Sensitization of the endothelin‐A receptor (ET A ) occurs during HSC transdifferentiation, but the underlying mechanisms remained unclear. Sensitization of ET A was studied in quiescent and activated hepatic stellate cells (HSC) at the levels of receptor phosphorylation, localization, endothelin (ET)‐1‐induced Ca 2+ signals, and cell contraction. The endothelin‐1 (ET‐1) concentrations required to obtain an ET A ‐mediated Ca 2+ signal in 50% of HSC cultured for 1 to 2 or 10 days were approximately 1.2 and 0.012 nmol/L, respectively. This transdifferentiation‐dependent sensitization of ET A was accompanied by receptor translocation to the plasma membrane.
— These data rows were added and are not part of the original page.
Definition __internal_log (lg : Logger) (tpStr str : Z) (args : list Z) (h : Heap W) (k : Console)
  : outcome (Heap W * Console) :=
  '(builder, h) ← new_FastStringBuilder tries fuel h 7;
  let append h p := FastStringBuilder_append (lit_oob lits) h builder p in
  let h := append h (lit_open lits) in
  let h := append h (nspace lg) in
  let h := append h (lit_slash lits) in
  let h := append h (tag lg) in
  let h := append h tpStr in
  let h := append h str in
  let h := append h (lit_newline lits) in
  match target lg with
  | BOTH => print_and_delete (λ k p, vakprintf_both device poll fb font n fuel k in_memory p args) builder h k
  | SERIAL => print_and_delete (λ k p, vakprintf_serial device poll n fuel k in_memory p args) builder h k
  | TERMINAL => print_and_delete (λ k p, vakprintf device poll fb font n fuel k in_memory p args) builder h k
  | NONE =>
      let h := delete_FastStringBuilder h builder in
      Done (h, with_kmem k (h_mem h))
  end.

Definition Logger_info (lg : Logger) (str : Z) (args : list Z) :=
  __internal_log lg (lit_info lits) str args.
Definition Logger_warn (lg : Logger) (str : Z) (args : list Z) :=
  __internal_log lg (lit_warn lits) str args.
Definition Logger_error (lg : Logger) (str : Z) (args : list Z) :=
  __internal_log lg (lit_error lits) str args.
End Logger.

(** ** What a message looks like *)

Inductive level := Info | Warn | Error.

Definition level_color (lv : level) : Z := match lv with Info => 55 | Warn => 89 | Error => 82 end.
Definition level_name (lv : level) : list Z :=
  bytes_of_string (match lv with Info => "[INF]" | Warn => "[WRN]" | Error => "[ERR]" end).
Definition level_literal (lits : literals) (lv : level) : Z :=
  match lv with Info => lit_info lits | Warn => lit_warn lits | Error => lit_error lits end.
Cyclic AMP rapidly desensitized ET A in activated HSC and shifted their ET‐1 responsiveness from picomolar to nanomolar concentrations with respect to Ca 2+ signals and HSC contraction. ET A desensitization also occurred in response to prostaglandin E 2 , adenosine, or ET B stimulation. Desensitization by cAMP in activated HSC was accompanied by an increased Ser/Thr phosphorylation of ET A and their rapid internalization. Quiescent HSC exhibited Ser/Thr phosphorylation of the ET A protein, which was not affected by cAMP. In conclusion, the ET A response in HSC is regulated by protein kinase A (PKA)‐dependent receptor phosphorylation and internalization. This may explain the transdifferentiation‐dependent sensitization of HSC towards ET‐1 and its reversal by cAMP and ET B activation.